Dazu hat auch beigetragen, dass die alten Energieverträge bis Ende Dezember liefen, sich die durch den Ukraine-Krieg explodierenden Energiekosten zunächst nicht niederschlugen. „Aber jetzt ist die Welt anders“, sagt Christian Larisch. Kam der Verbund im Vorjahr mit 3,5 Millionen Euro bei den Energiekosten aus, so erwarte man nun 5 bis 6 Millionen Euro zusätzliche Kosten. Geld, das erwirtschaftet werden muss. Klar ist: Die Anhebung des Landesbasisfallwerts von 4,3 Prozent sei „nicht auskömmlich“, auch wenn sie ungewöhnlich stark ausgefallen ist.

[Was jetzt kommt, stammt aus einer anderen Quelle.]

(** Induction along the iterations of the loop. *)
Lemma fetch_loop_induction
  (P : Z -> Z -> Remote -> run Delay Remote (option exn) -> Prop) :
  (forall remaining start R, remaining <= 0 -> P remaining start R (Run [] None R)) ->
  (forall remaining start R b e,
      0 < remaining ->
      b = _fetch_batch efetch_parse self start (Z.min remaining 500) R ->
      snd (value b) = Some e ->
      P remaining start R
        (Run (events b ++ map Yield (fst (value b))) (Some e) (remote_after b))) ->
  (forall remaining start R b rest,
      0 < remaining ->
      b = _fetch_batch efetch_parse self start (Z.min remaining 500) R ->
      snd (value b) = None ->
      P (remaining - Z.min remaining 500) (start + Z.min remaining 500) (remote_after b) rest ->
      P remaining start R
        (Run (events b ++ map Yield (fst (value b)) ++ Sleep delay :: events rest)
             (value rest) (remote_after rest))) ->
  forall remaining start R,
    P remaining start R (fetch_loop efetch_parse self delay remaining start R).
Proof.
  intros Hdone Hfail Hnext remaining.
  remember (Z.to_nat remaining) as n eqn:Hn.
  revert remaining Hn.
  induction n as [n IH] using lt_wf_ind.
  intros remaining Hn start R.
  destruct (Z_lt_dec 0 remaining) as [Hpos|Hneg].
  - rewrite fetch_loop_step by assumption. cbv zeta.
    destruct (snd (value (_fetch_batch efetch_parse self start (Z.min remaining 500) R)))
      as [e|] eqn:E.
    + eapply Hfail; eauto.
    + eapply Hnext; eauto.
      eapply (IH (Z.to_nat (remaining - Z.min remaining 500))); [lia | reflexivity].
  - rewrite fetch_loop_done by lia. apply Hdone. lia.
Qed.

End Loop.

(** ** Arithmetic of the batch count *)

Lemma ceil_div_zero : ceil_div 0 500 = 0.
Proof. reflexivity. Qed.

Lemma ceil_div_last remaining :
  0 < remaining <= 500 -> ceil_div remaining 500 = 1.
Proof.
  intros H. unfold ceil_div.
  assert ((- remaining) / 500 = -1) as ->; [|reflexivity].
  symmetry. apply (Z.div_unique (- remaining) 500 (-1) (500 - remaining)); lia.
Qed.

Lemma ceil_div_next remaining :
  ceil_div remaining 500 = 1 + ceil_div (remaining - 500) 500.
Proof.
  unfold ceil_div.
  replace (- (remaining - 500)) with (- remaining + 1 * 500) by lia.
  rewrite Z.div_add by lia. lia.
Qed.

Lemma ceil_div_step remaining :
  0 < remaining ->
  ceil_div remaining 500 =
    1 + ceil_div (Z.max 0 (remaining - Z.min remaining 500)) 500.
Proof.
  intros H. destruct (Z_le_gt_dec remaining 500).
  - rewrite Z.min_l, Z.sub_diag by lia. simpl Z.max.
    rewrite ceil_div_last by lia. reflexivity.
  - rewrite Z.min_r, Z.max_r by lia. apply ceil_div_next.
Qed.

Lemma ceil_div_nonneg remaining : 0 <= remaining -> 0 <= ceil_div remaining 500.
Proof.
  intros H. unfold ceil_div.
  assert ((- remaining) / 500 <= 0); [|lia].
  apply Z.div_le_upper_bound; lia.
Qed.

(** ** Windows, batches and delays of [fetch_all] *)

Lemma contiguous_from_head start (reqs : list efetch_request) q :
  contiguous_from start reqs -> head reqs = Some q -> retstart q = start.
Proof.
  destruct reqs as [|q0 reqs]; simpl; [discriminate|].
  intros [H _] [= <-]. exact H.
Qed.

Lemma contiguous_from_consecutive (reqs : list efetch_request) :
  forall start i prev next,
    contiguous_from start reqs ->
    reqs !! i = Some prev -> reqs !! S i = Some next ->
    retstart next = retstart prev + retmax prev.
Proof.
  induction reqs as [|q reqs IH]; intros start i prev next Hc Hi Hn; [discriminate|].
  destruct Hc as [Hq Hrest]. destruct i as [|i]; simpl in *.
  - injection Hi as <-. destruct reqs as [|q' reqs]; [discriminate|].
    injection Hn as <-. destruct Hrest as [Hq' _]. lia.
  - eapply IH; eauto.
Qed.

Section FetchAll.
Context {Delay Remote : Type}.
Variable efetch_parse : Remote -> efetch_request -> Remote * (list SeqRecord * option exn).
Variable self : NCBIRetriever.
Variable delay : Delay.

Abbreviation loop := (fetch_loop efetch_parse self delay).

(** In every run of the loop, failed or not, the requested windows follow one
    another from [start] and hold between 1 and 500 records. *)
Lemma fetch_loop_windows remaining start R :
  contiguous_from start (efetch_requests (events (loop remaining start R))) /\
  Forall (fun q => 1 <= retmax q <= 500) (efetch_requests (events (loop remaining start R))).
Proof.
  revert remaining start R.
  apply (fetch_loop_induction efetch_parse self delay
           (fun remaining start R r =>
              contiguous_from start (efetch_requests (events r)) /\
              Forall (fun q => 1 <= retmax q <= 500) (efetch_requests (events r)))).
  - intros; simpl; auto.
  - intros remaining start R b e Hpos -> He.
    destruct (fetch_batch_outcome (Delay:=Delay) efetch_parse self start (Z.min remaining 500) R)
      as [(we & qk & _ & _ & Hev & _ & _) | [_ Hb]]; simpl; trace_simpl.
    + rewrite Hev. simpl. split; [auto|]. repeat constructor; simpl; lia.
    + rewrite Hb. simpl. auto.
  - intros remaining start R b rest Hpos -> Hnone [IHc IHf].
    destruct (fetch_batch_outcome (Delay:=Delay) efetch_parse self start (Z.min remaining 500) R)
      as [(we & qk & _ & _ & Hev & _ & _) | [_ Hb]]; simpl; trace_simpl.
    + rewrite Hev. simpl. split; [auto|]. constructor; [simpl; lia | exact IHf].
    + rewrite Hb in Hnone. discriminate.
Qed.

(** A run of the loop that ends without an exception: how many windows it
    requested, how often it slept, how it ends, and how much it yielded. *)
Lemma fetch_loop_completed remaining start R :
  value (loop remaining start R) = None ->
  let evs := events (loop remaining start R) in
  Z.of_nat (length (efetch_requests evs)) = ceil_div (Z.max 0 remaining) 500 /\
  sleeps evs = length (efetch_requests evs) /\
  (evs = [] \/ last evs = Some (Sleep delay)) /\
  yields_before_request evs = 0%nat /\
  (served_in_full evs -> Z.of_nat (length (yielded evs)) = Z.max 0 remaining).
Proof.
  revert remaining start R.
  apply (fetch_loop_induction efetch_parse self delay
           (fun remaining start R r =>
              value r = None ->
              Z.of_nat (length (efetch_requests (events r)))
                = ceil_div (Z.max 0 remaining) 500 /\
              sleeps (events r) = length (efetch_requests (events r)) /\
              (events r = [] \/ last (events r) = Some (Sleep delay)) /\
              yields_before_request (events r) = 0%nat /\
              (served_in_full (events r) ->
               Z.of_nat (length (yielded (events r))) = Z.max 0 remaining))).
  - intros remaining start R Hle _. simpl.
    rewrite Z.max_l by lia. repeat split; auto.
  - intros; simpl in *; discriminate.
  - intros remaining start R b rest Hpos -> Hnone IH Hv. simpl in Hv.
    destruct (IH Hv) as (IHn & IHs & IHl & IHz & IHy). clear IH.
    destruct (fetch_batch_outcome (Delay:=Delay) efetch_parse self start
                (Z.min remaining 500) R)
      as [(we & qk & _ & _ & Hev & Hval & _) | [_ Hb]];
      [|rewrite Hb in Hnone; discriminate].
    simpl. rewrite Hev. simpl. split; [|split; [|split; [|split]]].
    + trace_simpl. rewrite (Z.max_r 0 remaining) by lia.
      rewrite (ceil_div_step remaining Hpos).
      rewrite <- IHn. lia.
    + trace_simpl. rewrite IHs. reflexivity.
    + right. rewrite app_comm_cons, last_app, last_cons.
      destruct IHl as [-> | ->]; reflexivity.
    + reflexivity.
    + rewrite yields_before_request_Yield, served_in_full_Yield. simpl.
      rewrite IHz. intros [Hfull Hrest]. specialize (IHy Hrest).
      trace_simpl. rewrite length_app. lia.
Qed.
(** * LRCGen: the LRC codec, the ID3 tag reader, the WAV encoder and the
      track orchestrator, embedded from the TypeScript sources.

    JavaScript strings are sequences of UTF-16 code units; they are modelled
    as lists of [N].  JavaScript numbers that hold times are doubles: each is
    modelled by the rational number it denotes, and every operation on them
    rounds its exact result to the nearest double, ties to even, as IEEE 754
    binary64 does.  Host functions that are not part of the repository
    (TextDecoder, String.prototype.toLowerCase, the audio decoder, the
    transcription service) are Section variables. *)

From Stdlib Require Import String Ascii.
From Stdlib Require Import NArith ZArith QArith Qround Qabs Qpower.
From Stdlib Require Import List Lia Lqa Bool.
From Stdlib Require Import Sorting.Sorted Sorting.Permutation.
Import ListNotations.

Local Open Scope N_scope.
Local Open Scope list_scope.

(* ================================================================== *)
(** * JavaScript strings *)
(* ================================================================== *)

Module JS.

Definition code_unit := N.
Definition jsstring := list code_unit.

(** A string literal of the source (7-bit text) as a list of code units. *)
Definition js (s : string) : jsstring :=
  map N_of_ascii (list_ascii_of_string s).

(** ECMAScript LineTerminator: LF, CR, LS, PS. *)
Definition isLineTerminator (c : code_unit) : bool :=
  (c =? 10) || (c =? 13) || (c =? 0x2028) || (c =? 0x2029).

(** ECMAScript WhiteSpace: TAB, VT, FF, ZWNBSP and the space separators. *)
Definition isWhiteSpace (c : code_unit) : bool :=
  (c =? 9) || (c =? 11) || (c =? 12) || (c =? 32) || (c =? 160) ||
  (c =? 0x1680) || ((0x2000 <=? c) && (c <=? 0x200A)) ||
  (c =? 0x202F) || (c =? 0x205F) || (c =? 0x3000) || (c =? 0xFEFF).

(** What String.prototype.trim removes at both ends. *)
Definition isTrimmed (c : code_unit) : bool :=
  isWhiteSpace c || isLineTerminator c.

Fixpoint dropWhile {A} (p : A -> bool) (l : list A) : list A :=
  match l with
  | [] => []
  | x :: l' => if p x then dropWhile p l' else l
  end.

Definition trimStart (s : jsstring) : jsstring := dropWhile isTrimmed s.
Definition trimEnd (s : jsstring) : jsstring :=
  rev (dropWhile isTrimmed (rev s)).
Definition trim (s : jsstring) : jsstring := trimEnd (trimStart s).

(** A string that neither begins nor ends with white space or a line
    terminator. *)
Definition bare (t : jsstring) : Prop :=
  (forall c r, t = c :: r -> isTrimmed c = false) /\
  (forall c r, t = r ++ [c] -> isTrimmed c = false).

(** [t] is [s] without the white space and the line terminators at its two
    ends. *)
Definition trimmedOf (s t : jsstring) : Prop :=
  exists pre post,
    s = pre ++ t ++ post /\
    Forall (fun c => isTrimmed c = true) pre /\
    Forall (fun c => isTrimmed c = true) post /\
    bare t.

Fixpoint eqb (s t : jsstring) : bool :=
  match s, t with
  | [], [] => true
  | a :: s', b :: t' => (a =? b) && eqb s' t'
  | _, _ => false
  end.

(** [s.startsWith(p)] *)
Fixpoint startsWith (s p : jsstring) : bool :=
  match p, s with
  | [], _ => true
  | a :: p', b :: s' => (a =? b) && startsWith s' p'
  | _ :: _, [] => false
  end.

(** [s.includes(p)] *)
Fixpoint includes (s p : jsstring) : bool :=
  startsWith s p ||
  match s with
  | [] => false
  | _ :: s' => includes s' p
  end.
(** The same for the methods that also write to the output buffer. *)
Definition quietFrame {A : Type} (m : M (Generator * Float64Array) A) : Prop :=
  forall (this : Generator) (outBuf : Float64Array) (x : option FrameParms),
    let r := m (this, outBuf) in
    m (set_newFParms x this, outBuf)
    = (fst r, (set_newFParms x (fst (snd r)), snd (snd r)))
    /\ installed (fst (snd r)) = installed this.

(** The loop body of [generateFrame] after its test for a period start. *)
Definition sampleTail (outPos : nat) : M (Generator * Float64Array) unit :=
  (v <- onGenerator computeNextOutputSignalSample ;;
   modify (fun s => (fst s, writeAt outPos v (snd s))) ;;
   onGenerator (zoomOpt pState set_pState (modify incrementPosition)) ;;
   onGenerator (modify (fun this => set_absPosition (absPosition this + lit 1) this)))%monad.

(** What [startNewPeriod] assigns to [pState]. *)
Definition scheduled (this : Generator) : Prop :=
  exists (parms : FrameParms) (p : PeriodState),
    fParms this = Some parms
    /\ pState this = Some p
    /\ ps_f0 p
       = performFrequencyModulation (f0 parms) (flutterLevel parms)
           (absPosition this / sampleRate (mParms this) + flutterTimeOffset this)
    /\ periodLength p = newPeriodLength (mParms this) (ps_f0 p)
    /\ openPhaseLength p = newOpenPhaseLength parms (periodLength p)
    /\ positionInPeriod p = lit 0.

(** What is installed apart from the period and the glottal source, which
    every period start sets anew. *)
Definition withoutPeriod (i : Installed) : Installed := {|
  in_fParms := in_fParms i;
  in_fState := in_fState i;
  in_period := None;
  in_tiltFilter := in_tiltFilter i;
  in_outputLpFilter := in_outputLpFilter i;
  in_glottalResonator := None;
  in_naturalSource := None;
  in_noiseFilters := in_noiseFilters i;
  in_nasalFormantCasc := in_nasalFormantCasc i;
  in_nasalAntiformantCasc := in_nasalAntiformantCasc i;
  in_oralFormantCasc := in_oralFormantCasc i;
  in_nasalFormantPar := in_nasalFormantPar i;
  in_oralFormantPar := in_oralFormantPar i
|}.
Definition store_dispatch (a : Action) (w : World) : World :=
  {| responses := responses w; dispatched := dispatched w ++ [a];
     console := console w; next_calls := next_calls w |}.

Definition next (w : World) : World :=
  {| responses := responses w; dispatched := dispatched w;
     console := console w; next_calls := S (next_calls w) |}.

(** [_.some(errors, { message })] *)
Definition some_message (errs : list GraphQLError) (m : string) : bool :=
  existsb (λ e, String.eqb (message e) m) errs.

(** The body of [responses.forEach], threading the local [isUnauthorized].
    An [errors] array is truthy even when empty. *)
Definition forEach_response (st : bool * World) (response : Response)
    : bool * World :=
  match errors response with
  | Some errs =>
      let w := console_log errs st.2 in
      if some_message errs "Unauthorized" then (true, w) else (st.1, w)
  | None => st
  end.

(** [applyBatchAfterware({ responses }, next)] *)
Definition applyBatchAfterware (w : World) : World :=
  let st := foldl forEach_response (false, w) (responses w) in
  let w := if st.1 then store_dispatch logout st.2 else st.2 in
  next w.

(** The authorization-failure marker, per response. *)
Definition unauthorized (r : Response) : bool :=
  match errors r with
  | Some errs => some_message errs "Unauthorized"
  | None => false
  end.

(** ** Properties of cached lists *)

(** No two entries with equal [id], [null] counted as an id like any other. *)
Definition distinct_ids (l : list (option Z)) : Prop := NoDup l.

(** No two entries with equal non-null [id]. *)
Definition distinct_known_ids (l : list (option Z)) : Prop := NoDup (omap id l).

(** How many messages carry the id [i]. *)
Definition count_id (i : option Z) (ms : list Message) : nat :=
  length (filter (λ m, msg_id m = i) ms).

(** The sentinel id of [optimisticResponse]. *)
Definition sentinel : option Z := Some (-1).

(** The cached lists the patches write to, under a notion [distinct] of
    duplicate-freedom: the [messages] of every cached group result, the
    [groups] of every cached user result, and the [messages] of each of
    these groups. *)
Definition store_inv (distinct : list (option Z) → Prop) (s : Store) : Prop :=
  (∀ groupId r, groupQuery s !! groupId = Some r →
     distinct (ids (grp_messages (group r)))) ∧
  (∀ userId r, userQuery s !! userId = Some r →
     distinct (ids (usr_groups (user r))) ∧
     Forall (λ g, distinct (ids (grp_messages g))) (usr_groups (user r))).

(** An event that carries a whole group carries its [messages] too. *)
Definition event_inv (distinct : list (option Z) → Prop) (ev : CacheEvent) : Prop :=
  match ev with
  | CreateGroupPatch _ g | GroupAdded g => distinct (ids (grp_messages g))
  | _ => True
  end.

(** The messages cached for a group by [GROUP_QUERY]; none when the result
    is not cached. *)
Definition cached_messages (s : Store) (groupId : Z) : list Message :=
  match groupQuery s !! groupId with
  | Some r => grp_messages (group r)
  | None => []
  end.

(** ** Sample inputs *)

Definition alice : UserRef := {| ref_id := Some 1; ref_username := "alice" |}.

Definition message_to (i : option Z) (text : string) (to : option Z) : Message :=
  {| msg_id := i; msg_text := text; msg_createdAt := "2017-06-01T00:00:00.000Z";
     msg_from := alice; msg_to := to |}.

Definition group_of (i : option Z) (name : string) (ms : list Message) : Group :=
  {| grp_id := i; grp_name := name; grp_messages := ms |}.

Definition user_with (gs : list Group) : UserResult :=
  {| user := {| usr_id := Some 1; usr_email := "alice@example.com";
                usr_groups := gs |} |}.


(** A cached user result with one group holding one message, and events
    for it. *)
Definition hello : Message := message_to (Some 1) "hello" (Some 1).
Definition again : Message := message_to (Some 2) "again" (Some 1).
Definition friends : Group := group_of (Some 1) "friends" [hello].
Definition cached_user : UserResult := user_with [friends].

(** Entities whose [id] is [null]. *)
Definition draft : Group := group_of None "draft" [].
Definition unsent : Message := message_to None "unsent" (Some 1).


(** A store with an empty group list cached for user 1. *)
Definition fresh_store : Store :=
  {| groupQuery := ∅; userQuery := {[ 1 := user_with [] ]} |}.


(** A store with the group [friends] cached under both queries. *)
Definition sample_store : Store :=
  {| groupQuery := {[ 1 := {| group := friends |} ]};
     userQuery := {[ 1 := cached_user ]} |}.

Definition family : Group := group_of (Some 2) "family" [].

(** Two optimistic sends, a push for each of two messages, a new group
    announced twice and a group left. *)
Definition sample_events : list CacheEvent :=
  [ CreateMessagePatch 1 (optimisticResponse "hi" 1 "2017-06-01T00:00:01.000Z");
    CreateMessagePatch 1 (optimisticResponse "hi!" 1 "2017-06-01T00:00:02.000Z");
    MessageAdded again;
    CreateMessagePatch 1 again;
    GroupAdded family;
    CreateGroupPatch 1 family;
    LeaveGroupPatch (Some 2);
    MessageAdded hello ].

(** The authoritative message of the testable properties: id 42, text
    "hi", sent to group 1. *)
Definition authoritative : Message := message_to (Some 42) "hi" (Some 1).

(** The group result of [sample_store] once a push for [authoritative] has
    been written to it. *)
Definition pushed_store : Store :=
  {| groupQuery := {[ 1 := {| group := group_of (Some 1) "friends" [authoritative; hello] |} ]};
     userQuery := {[ 1 := cached_user ]} |}.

Es bedürfe eben auch einer hinreichenden Finanzierung der Krankenhäuser.

Mehr Operationen: dritter OP-Saal

Dem steigenden Patientenaufkommen begegnet das Mariannen-Hospital mit der Inbetriebnahme eines dritten Operationssaales. Der ist frisch in Betrieb genommen worden. Vorher befand sich an gleicher Stelle ein nicht genutzter Eingriffsraum. Rund 150 000 Euro steckte der Hospitalverbund in die Erweiterung, die für die Bereiche ästhetische Chirurgie, Gefäßchirurgie (zum Beispiel Krampfadern) oder auch Plastische Chirurgie (bspw. plastische Deckungen mit Fettstammzellen) benötigt wird. Darüber hinaus gibt es einen weiteren Aufwachraum, der in diesen Tagen fertig gestellt wird. Außerdem wird an einer verbesserten Ablauforganisation mit dem Ziel der besseren Notfallversorgung gearbeitet, analog der Strukturen im Soester Marienkrankenhaus.

Geriatrie soll wachsen

Spezialisierungen gibt es in Werl. Die Behandlung des „diabetischen Fußes“ ist ein Beispiel; das Werler Haus hat sich damit schon lange einen Namen gemacht. Aber auch die geriatrische Abteilung mit ihren 18 Betten will der Verbund gerne ausbauen. „Denn die große Herausforderung der Zukunft ist die Überalterung“, sagt Larisch. Die Altersmedizin werde also an Bedeutung gewinnen, damit Menschen länger und gut Zuhause wohnen können.

Ein anderes Feld, das aber alle Krankenhäuser extrem fordern wird: die personelle Ausstattung. Es fehlt an Pflegekräften, das Problem werde sich durch die Verrentung der geburtenstarken Jahrgänge noch verschärfen. Immerhin: „Gegenwärtig sieht es so aus, als könnte das Mariannen-Hospital alle Pflege-Planstellen erfüllen“, sagt Tobias Franke.

Es geht um Leistungsbereiche – auch für das Werler Mariannen-Hospital

Ziel des NRW-Gesundheitsministeriums ist es, die bisherige Bettenplanung durch eine Planung nach Leistungsgruppen und Leistungsbereichen abzulösen. Dazu gehören wohnortnahe Angebote der Grundversorgung sowie eine „angemessene Erreichbarkeit“ von spezialisierten Leistungen. Am Ende soll eine Stärkung der Krankenhauslandschaft stehen; die Politik fordert eine Koordination und Kooperation von Krankenhäusern statt eines ruinösen Wettbewerbs zwischen den Kliniken. Die Verhandlungen mit den Krankenkassen sind Mitte November gestartet; zuvor hatten alle Krankenhäuser ihre Anträge zur weiteren Aufnahme in den Krankenhausplan angemeldet. Die Verhandlungen mit den Kassen über regionale Planungskonzepte sollten spätestens nach sechs Monaten abgeschlossen sein; danach sollen die Bezirksregierungen die Verfahren leiten und weitere Beteiligte einbeziehen (zum Beispiel die Kassenärztlichen Vereinigungen sowie kreisfreie Städte und Kreise), bevor das NRW-Gesundheitsministerium von Karl-Josef Laumann (CDU) über die Versorgungsaufträge entscheidet. Das Verfahren soll mit einem Feststellungsbescheid für das Krankenhaus vor Ort enden. Dann wird auch klar sein, welche Angebote das Mariannen-Hospital in der Zukunft leisten soll – und vor allem darf.